(** [delete p] for a pointer known not to be null: the node must be live
    (releasing twice is undefined). *)
Definition delete_node (h : heap) (p : ptr) : option heap :=
  _ ← load h p;
  Some (delete p h).

(** [new Node(val)]: the address is chosen by the allocator; allocation can
    fail ([std::bad_alloc]). *)
Class Allocator : Type := {
  alloc : heap → option ptr
}.

(** What [new] promises: storage that is not in use, at an address that is
    not null and fits a pointer. *)
Class AllocatorLaws `{Allocator} : Prop := {
  alloc_fresh : ∀ h p, alloc h = Some p → h !! p = None;
  alloc_range : ∀ h p, alloc h = Some p → 0 < p < size_t_modulus
}.

Record DLL : Type := mkDLL {
  head_ : ptr;
  size_ : Z
}.

(** [DLL() : head_(nullptr), size_(0)] *)
Definition DLL_new : DLL := {| head_ := nullptr; size_ := 0 |}.

(** [void InsertAtHead(int val)] *)
Definition InsertAtHead `{Allocator} (val : Z) (s : heap * DLL)
  : option (heap * DLL) :=
  let '(h, d) := s in
  (* Node *new_node = new Node(val); *)
  new_node ← alloc h;
  let h1 := <[new_node := Node_new val]> h in
  (* new_node->next_ = head_; *)
  h2 ← store_next h1 new_node (head_ d);
  (* if (head_ != nullptr) { head_->prev_ = new_node; } *)
  h3 ← (if decide (head_ d ≠ nullptr)
        then store_prev h2 (head_ d) new_node
        else Some h2);
  (* head_ = new_node; size_ += 1; *)
  Some (h3, {| head_ := new_node; size_ := size_t_wrap (size_ d + 1) |}).

(** A run of [InsertAtHead] calls, first value first. *)
Fixpoint InsertAll `{Allocator} (vals : list Z) (s : heap * DLL)
  : option (heap * DLL) :=
  match vals with
  | [] => Some s
  | v :: vals' => s' ← InsertAtHead v s; InsertAll vals' s'
  end.

(** *** DLLIterator *)

Record DLLIterator : Type := mkIter { curr_ : ptr }.

(** [DLLIterator begin() { return DLLIterator(head_); }] *)
Definition begin (d : DLL) : DLLIterator := {| curr_ := head_ d |}.

(** [DLLIterator end() { return DLLIterator(nullptr); }] *)
Definition end_ (d : DLL) : DLLIterator := {| curr_ := nullptr |}.

(** Body of [operator++]: [curr_ = curr_->next_;] *)
Definition incr_body (h : heap) (it : DLLIterator) : option DLLIterator :=
  n ← load h (curr_ it);
  Some {| curr_ := next_ n |}.

(** [bool operator!=(const DLLIterator &itr) const] *)
Definition operator_ne (this itr : DLLIterator) : bool :=
  bool_decide (curr_ itr ≠ curr_ this).

(** [int operator*() { return curr_->value_; }] *)
Definition operator_deref (h : heap) (this : DLLIterator) : option Z :=
  n ← load h (curr_ this);
  Some (value_ n).

(** The loop of [operator+]:
    [for (size_t i = 0; i < offset; ++i) curr_ = curr_->next_;]
    The counter is the number of rounds still to run. *)
Fixpoint plus_loop (h : heap) (rounds : nat) (it : DLLIterator)
  : option DLLIterator :=
  match rounds with
  | O => Some it
  | S r => it' ← incr_body h it; plus_loop h r it'
  end.

(** Body of [operator+(size_t offset)]. *)
Definition plus_body (h : heap) (offset : Z) (it : DLLIterator)
  : option DLLIterator :=
  plus_loop h (Z.to_nat (size_t_wrap offset)) it.

(** Iterator objects by identity.  Both [operator++] and [operator+]
    change the object they are called on and [return *this;]: the result
    is a reference to that very object. *)
Abbreviation iterators := (gmap nat DLLIterator).

Definition on_this (body : DLLIterator → option DLLIterator)
    (this : nat) (σ : iterators) : option (nat * iterators) :=
  it ← σ !! this;
  it' ← body it;
  Some (this, <[this := it']> σ).

(** [DLLIterator &operator++()] *)
Definition operator_incr (h : heap) (this : nat) (σ : iterators)
  : option (nat * iterators) :=
  on_this (incr_body h) this σ.

(** [DLLIterator &operator+(size_t offset)] *)
Definition operator_plus (h : heap) (this : nat) (offset : Z) (σ : iterators)
  : option (nat * iterators) :=
  on_this (plus_body h offset) this σ.

(** [k] calls of [++it] in a row on the object [this]. *)
Fixpoint incr_times (h : heap) (k : nat) (this : nat) (σ : iterators)
  : option (nat * iterators) :=
  match k with
  | O => Some (this, σ)
  | S k' => '(r, σ') ← operator_incr h this σ; incr_times h k' r σ'
  end.

(** [*it] on an object of the store. *)
Definition deref_at (h : heap) (this : nat) (σ : iterators) : option Z :=
  it ← σ !! this; operator_deref h it.

(** The loop of [main]:
    [for (DLLIterator iter = dll.begin(); iter != dll.end(); ++iter)
       std::cout << *iter;]
    returning the values printed.  [fuel] bounds the number of tests of the
    loop condition. *)
Fixpoint traverse_from (fuel : nat) (h : heap) (d : DLL) (iter : DLLIterator)
  : option (list Z) :=
  match fuel with
  | O => None
  | S f =>
      if operator_ne iter (end_ d)
      then v ← operator_deref h iter;
           iter' ← incr_body h iter;
           rest ← traverse_from f h d iter';
           Some (v :: rest)
      else Some []
  end.

Definition traverse (fuel : nat) (h : heap) (d : DLL) : option (list Z) :=
  traverse_from fuel h d (begin d).

(** *** Destructor *)

(** The loop of [~DLL]:
    [while (current != nullptr) { Node *next = current->next_;
       delete current; current = next; }]
    [freed] records the addresses handed to [delete], in order. *)
Fixpoint dtor_loop (fuel : nat) (h : heap) (current : ptr) (freed : list ptr)
  : option (heap * list ptr) :=
  if decide (current ≠ nullptr) then
    match fuel with
    | O => None
    | S f =>
        n ← load h current;
        let next := next_ n in
        h' ← delete_node h current;
        dtor_loop f h' next (freed ++ [current])
    end
  else Some (h, freed).

(** [~DLL()]: the loop, then [head_ = nullptr;]. *)
Definition dtor (fuel : nat) (s : heap * DLL)
  : option (heap * DLL * list ptr) :=
  let '(h, d) := s in
  '(h', freed) ← dtor_loop fuel h (head_ d) [];
  Some (h', {| head_ := nullptr; size_ := size_ d |}, freed).

End DLL.

(** ** move_constructors.cpp *)

Module Person.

* * * *

- **What is expected**:
A single number is the expected answer: how many lines of the records above contain the word "rest".

- **Task result**:
2